§ About this task: From the entries below, please output exactly the lines starting at the one containing "Record blockPlacementInfo := mkPlacement" and ending at the one containing "let reader := drop", both included.

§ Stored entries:
________________________________________

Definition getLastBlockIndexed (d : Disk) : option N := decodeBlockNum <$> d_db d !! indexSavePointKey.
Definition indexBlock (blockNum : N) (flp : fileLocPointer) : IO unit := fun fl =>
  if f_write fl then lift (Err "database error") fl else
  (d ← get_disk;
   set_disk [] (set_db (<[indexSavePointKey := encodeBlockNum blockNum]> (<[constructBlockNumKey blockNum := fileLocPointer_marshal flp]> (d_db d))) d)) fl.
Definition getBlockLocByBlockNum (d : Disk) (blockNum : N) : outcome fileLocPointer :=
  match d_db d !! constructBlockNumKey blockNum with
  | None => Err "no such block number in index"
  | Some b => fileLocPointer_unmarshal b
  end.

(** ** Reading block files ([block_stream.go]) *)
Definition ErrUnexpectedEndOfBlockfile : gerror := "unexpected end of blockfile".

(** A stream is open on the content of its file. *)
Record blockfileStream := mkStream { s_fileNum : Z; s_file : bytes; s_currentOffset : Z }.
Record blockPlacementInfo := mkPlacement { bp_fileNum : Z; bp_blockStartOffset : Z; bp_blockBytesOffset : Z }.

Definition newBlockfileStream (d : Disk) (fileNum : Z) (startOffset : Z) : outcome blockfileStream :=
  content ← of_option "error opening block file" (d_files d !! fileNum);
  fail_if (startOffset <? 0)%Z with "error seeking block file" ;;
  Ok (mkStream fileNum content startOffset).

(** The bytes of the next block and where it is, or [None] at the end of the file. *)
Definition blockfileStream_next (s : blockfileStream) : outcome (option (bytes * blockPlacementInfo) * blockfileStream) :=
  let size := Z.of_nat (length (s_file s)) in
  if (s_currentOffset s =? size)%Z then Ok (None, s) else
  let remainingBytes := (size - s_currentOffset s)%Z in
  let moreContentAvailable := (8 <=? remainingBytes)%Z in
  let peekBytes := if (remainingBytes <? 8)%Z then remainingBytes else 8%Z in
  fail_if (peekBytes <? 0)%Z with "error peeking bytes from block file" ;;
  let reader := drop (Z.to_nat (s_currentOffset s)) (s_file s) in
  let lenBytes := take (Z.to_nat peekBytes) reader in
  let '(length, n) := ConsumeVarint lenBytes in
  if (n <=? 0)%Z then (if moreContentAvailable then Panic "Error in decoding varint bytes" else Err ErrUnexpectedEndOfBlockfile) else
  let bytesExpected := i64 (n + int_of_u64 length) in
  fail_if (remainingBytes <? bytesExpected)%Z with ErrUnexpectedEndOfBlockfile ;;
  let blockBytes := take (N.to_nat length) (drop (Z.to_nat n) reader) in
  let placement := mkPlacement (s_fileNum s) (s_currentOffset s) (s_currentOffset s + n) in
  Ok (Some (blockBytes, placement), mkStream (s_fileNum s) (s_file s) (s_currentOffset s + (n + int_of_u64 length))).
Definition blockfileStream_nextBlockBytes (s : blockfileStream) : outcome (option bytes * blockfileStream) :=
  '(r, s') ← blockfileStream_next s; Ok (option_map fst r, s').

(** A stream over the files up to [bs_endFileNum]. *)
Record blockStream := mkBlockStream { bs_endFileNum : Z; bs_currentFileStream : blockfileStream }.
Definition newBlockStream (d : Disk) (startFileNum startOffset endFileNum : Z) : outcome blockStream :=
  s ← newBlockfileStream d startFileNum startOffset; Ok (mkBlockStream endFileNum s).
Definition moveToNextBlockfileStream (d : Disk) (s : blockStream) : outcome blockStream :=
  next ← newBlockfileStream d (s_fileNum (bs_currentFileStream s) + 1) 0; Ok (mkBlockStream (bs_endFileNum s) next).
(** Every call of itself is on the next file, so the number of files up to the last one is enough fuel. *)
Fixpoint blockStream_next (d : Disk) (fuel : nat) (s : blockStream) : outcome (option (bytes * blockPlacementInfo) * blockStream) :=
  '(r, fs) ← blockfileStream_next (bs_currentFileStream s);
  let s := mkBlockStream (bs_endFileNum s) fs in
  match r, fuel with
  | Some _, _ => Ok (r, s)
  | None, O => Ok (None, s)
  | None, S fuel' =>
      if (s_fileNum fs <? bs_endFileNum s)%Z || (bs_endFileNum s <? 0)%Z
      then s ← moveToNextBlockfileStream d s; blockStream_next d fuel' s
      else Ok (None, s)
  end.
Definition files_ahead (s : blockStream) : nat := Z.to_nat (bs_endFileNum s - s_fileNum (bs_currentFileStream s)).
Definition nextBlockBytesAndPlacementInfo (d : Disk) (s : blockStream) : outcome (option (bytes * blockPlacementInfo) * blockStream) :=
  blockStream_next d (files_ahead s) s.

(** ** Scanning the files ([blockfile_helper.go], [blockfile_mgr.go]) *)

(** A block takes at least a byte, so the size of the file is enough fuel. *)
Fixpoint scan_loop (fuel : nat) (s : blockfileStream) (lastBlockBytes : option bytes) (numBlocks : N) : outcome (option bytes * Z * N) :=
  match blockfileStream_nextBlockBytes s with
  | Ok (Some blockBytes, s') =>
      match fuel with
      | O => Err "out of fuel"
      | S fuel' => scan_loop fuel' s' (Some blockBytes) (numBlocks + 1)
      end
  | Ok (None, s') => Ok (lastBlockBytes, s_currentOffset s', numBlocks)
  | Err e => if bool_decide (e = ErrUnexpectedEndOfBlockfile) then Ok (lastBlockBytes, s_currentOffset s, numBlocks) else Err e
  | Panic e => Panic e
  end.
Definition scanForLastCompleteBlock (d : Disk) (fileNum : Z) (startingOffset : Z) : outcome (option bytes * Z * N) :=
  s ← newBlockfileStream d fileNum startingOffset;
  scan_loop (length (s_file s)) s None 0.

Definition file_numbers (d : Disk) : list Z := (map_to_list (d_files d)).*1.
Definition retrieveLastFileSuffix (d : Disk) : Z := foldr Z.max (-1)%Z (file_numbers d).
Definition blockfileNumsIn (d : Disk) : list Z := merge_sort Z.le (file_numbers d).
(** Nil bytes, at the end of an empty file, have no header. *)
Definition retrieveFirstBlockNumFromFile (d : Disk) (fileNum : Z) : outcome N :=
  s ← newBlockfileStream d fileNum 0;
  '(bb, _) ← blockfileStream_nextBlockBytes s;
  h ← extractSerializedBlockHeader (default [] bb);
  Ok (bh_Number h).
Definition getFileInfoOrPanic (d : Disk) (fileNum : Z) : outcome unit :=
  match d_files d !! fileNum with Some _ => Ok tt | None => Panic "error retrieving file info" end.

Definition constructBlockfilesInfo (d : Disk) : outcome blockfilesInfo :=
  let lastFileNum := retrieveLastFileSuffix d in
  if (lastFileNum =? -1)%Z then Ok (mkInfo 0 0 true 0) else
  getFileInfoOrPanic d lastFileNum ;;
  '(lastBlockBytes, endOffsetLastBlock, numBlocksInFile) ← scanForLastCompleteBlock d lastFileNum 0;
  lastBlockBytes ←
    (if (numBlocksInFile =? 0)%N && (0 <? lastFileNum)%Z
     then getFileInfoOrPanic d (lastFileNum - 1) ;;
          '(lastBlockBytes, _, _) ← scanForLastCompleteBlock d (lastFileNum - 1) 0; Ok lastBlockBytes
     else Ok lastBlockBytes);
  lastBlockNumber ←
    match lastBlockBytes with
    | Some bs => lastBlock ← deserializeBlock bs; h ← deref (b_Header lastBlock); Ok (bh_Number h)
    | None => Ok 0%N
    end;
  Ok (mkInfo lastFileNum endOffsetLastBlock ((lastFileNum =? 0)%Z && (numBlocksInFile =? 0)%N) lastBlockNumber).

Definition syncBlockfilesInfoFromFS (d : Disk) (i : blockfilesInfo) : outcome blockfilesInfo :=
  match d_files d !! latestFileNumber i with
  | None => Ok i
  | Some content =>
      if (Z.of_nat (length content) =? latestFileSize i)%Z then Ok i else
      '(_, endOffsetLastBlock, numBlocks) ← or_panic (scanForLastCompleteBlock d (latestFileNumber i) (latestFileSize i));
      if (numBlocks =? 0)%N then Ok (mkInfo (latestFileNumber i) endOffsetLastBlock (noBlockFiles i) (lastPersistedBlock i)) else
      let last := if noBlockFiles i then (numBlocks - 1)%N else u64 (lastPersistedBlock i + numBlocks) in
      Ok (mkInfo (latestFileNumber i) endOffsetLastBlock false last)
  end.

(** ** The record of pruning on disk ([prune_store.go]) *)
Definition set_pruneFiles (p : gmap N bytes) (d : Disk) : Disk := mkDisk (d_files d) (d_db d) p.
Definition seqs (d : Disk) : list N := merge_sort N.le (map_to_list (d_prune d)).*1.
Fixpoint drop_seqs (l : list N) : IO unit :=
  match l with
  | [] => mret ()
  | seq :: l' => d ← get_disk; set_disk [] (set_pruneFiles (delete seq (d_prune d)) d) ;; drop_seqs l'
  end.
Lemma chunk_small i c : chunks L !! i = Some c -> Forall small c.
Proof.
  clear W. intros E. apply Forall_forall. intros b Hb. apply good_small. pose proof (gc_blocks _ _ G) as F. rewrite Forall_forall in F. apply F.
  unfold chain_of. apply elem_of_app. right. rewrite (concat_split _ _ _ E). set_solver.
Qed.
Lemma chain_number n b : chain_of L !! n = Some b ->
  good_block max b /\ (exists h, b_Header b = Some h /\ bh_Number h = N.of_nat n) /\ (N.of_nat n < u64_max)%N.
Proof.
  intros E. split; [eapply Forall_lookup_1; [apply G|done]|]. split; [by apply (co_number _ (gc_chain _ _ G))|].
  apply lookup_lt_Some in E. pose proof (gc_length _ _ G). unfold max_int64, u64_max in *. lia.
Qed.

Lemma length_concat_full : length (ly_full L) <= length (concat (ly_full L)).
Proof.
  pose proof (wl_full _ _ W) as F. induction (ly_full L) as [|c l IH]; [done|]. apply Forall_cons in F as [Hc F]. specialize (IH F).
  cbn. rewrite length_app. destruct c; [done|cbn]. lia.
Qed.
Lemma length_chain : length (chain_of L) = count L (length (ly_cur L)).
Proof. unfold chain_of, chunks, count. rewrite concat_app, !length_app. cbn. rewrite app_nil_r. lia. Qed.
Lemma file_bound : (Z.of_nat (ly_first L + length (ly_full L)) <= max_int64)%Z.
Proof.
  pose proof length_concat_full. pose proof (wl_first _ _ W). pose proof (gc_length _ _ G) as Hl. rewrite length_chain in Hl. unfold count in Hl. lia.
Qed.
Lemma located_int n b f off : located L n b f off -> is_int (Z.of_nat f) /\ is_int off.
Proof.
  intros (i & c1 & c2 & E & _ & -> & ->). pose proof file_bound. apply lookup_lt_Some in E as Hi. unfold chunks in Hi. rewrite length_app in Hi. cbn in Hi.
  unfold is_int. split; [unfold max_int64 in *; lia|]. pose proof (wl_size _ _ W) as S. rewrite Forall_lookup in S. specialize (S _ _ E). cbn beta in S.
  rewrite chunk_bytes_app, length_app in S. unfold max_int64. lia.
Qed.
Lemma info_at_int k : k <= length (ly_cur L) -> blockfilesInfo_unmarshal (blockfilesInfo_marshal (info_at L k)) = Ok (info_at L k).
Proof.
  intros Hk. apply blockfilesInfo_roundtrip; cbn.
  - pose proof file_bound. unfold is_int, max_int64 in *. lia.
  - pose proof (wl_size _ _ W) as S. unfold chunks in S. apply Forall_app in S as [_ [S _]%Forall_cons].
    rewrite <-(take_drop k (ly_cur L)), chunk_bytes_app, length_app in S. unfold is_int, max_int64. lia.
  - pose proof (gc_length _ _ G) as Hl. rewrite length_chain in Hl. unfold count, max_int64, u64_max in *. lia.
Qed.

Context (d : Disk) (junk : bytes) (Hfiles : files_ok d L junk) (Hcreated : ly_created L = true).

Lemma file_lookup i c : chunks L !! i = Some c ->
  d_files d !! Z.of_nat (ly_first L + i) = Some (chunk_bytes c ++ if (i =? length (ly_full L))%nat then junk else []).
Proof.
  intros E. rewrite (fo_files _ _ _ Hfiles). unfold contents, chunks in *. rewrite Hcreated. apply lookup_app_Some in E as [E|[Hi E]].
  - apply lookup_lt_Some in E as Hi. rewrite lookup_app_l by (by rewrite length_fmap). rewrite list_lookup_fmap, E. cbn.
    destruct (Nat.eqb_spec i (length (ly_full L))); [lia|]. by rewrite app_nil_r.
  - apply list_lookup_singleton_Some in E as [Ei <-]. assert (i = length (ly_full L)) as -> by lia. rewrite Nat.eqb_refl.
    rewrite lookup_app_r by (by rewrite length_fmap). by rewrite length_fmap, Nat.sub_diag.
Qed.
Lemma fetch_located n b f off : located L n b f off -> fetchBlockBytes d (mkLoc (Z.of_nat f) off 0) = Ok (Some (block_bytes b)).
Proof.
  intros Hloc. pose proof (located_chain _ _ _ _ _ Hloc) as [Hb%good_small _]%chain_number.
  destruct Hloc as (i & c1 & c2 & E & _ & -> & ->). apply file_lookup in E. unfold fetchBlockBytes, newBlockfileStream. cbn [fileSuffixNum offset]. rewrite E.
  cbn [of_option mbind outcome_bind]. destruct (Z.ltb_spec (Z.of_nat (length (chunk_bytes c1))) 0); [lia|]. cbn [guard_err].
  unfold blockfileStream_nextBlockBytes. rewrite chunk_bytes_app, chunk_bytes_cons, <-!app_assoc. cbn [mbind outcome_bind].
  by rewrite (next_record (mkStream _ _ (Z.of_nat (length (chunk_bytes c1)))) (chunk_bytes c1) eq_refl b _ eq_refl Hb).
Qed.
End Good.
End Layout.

________________________________________

§ Answer area:
Record blockPlacementInfo := mkPlacement { bp_fileNum : Z; bp_blockStartOffset : Z; bp_blockBytesOffset : Z }.

Definition newBlockfileStream (d : Disk) (fileNum : Z) (startOffset : Z) : outcome blockfileStream :=
  content ← of_option "error opening block file" (d_files d !! fileNum);
  fail_if (startOffset <? 0)%Z with "error seeking block file" ;;
  Ok (mkStream fileNum content startOffset).

(** The bytes of the next block and where it is, or [None] at the end of the file. *)
Definition blockfileStream_next (s : blockfileStream) : outcome (option (bytes * blockPlacementInfo) * blockfileStream) :=
  let size := Z.of_nat (length (s_file s)) in
  if (s_currentOffset s =? size)%Z then Ok (None, s) else
  let remainingBytes := (size - s_currentOffset s)%Z in
  let moreContentAvailable := (8 <=? remainingBytes)%Z in
  let peekBytes := if (remainingBytes <? 8)%Z then remainingBytes else 8%Z in
  fail_if (peekBytes <? 0)%Z with "error peeking bytes from block file" ;;
  let reader := drop (Z.to_nat (s_currentOffset s)) (s_file s) in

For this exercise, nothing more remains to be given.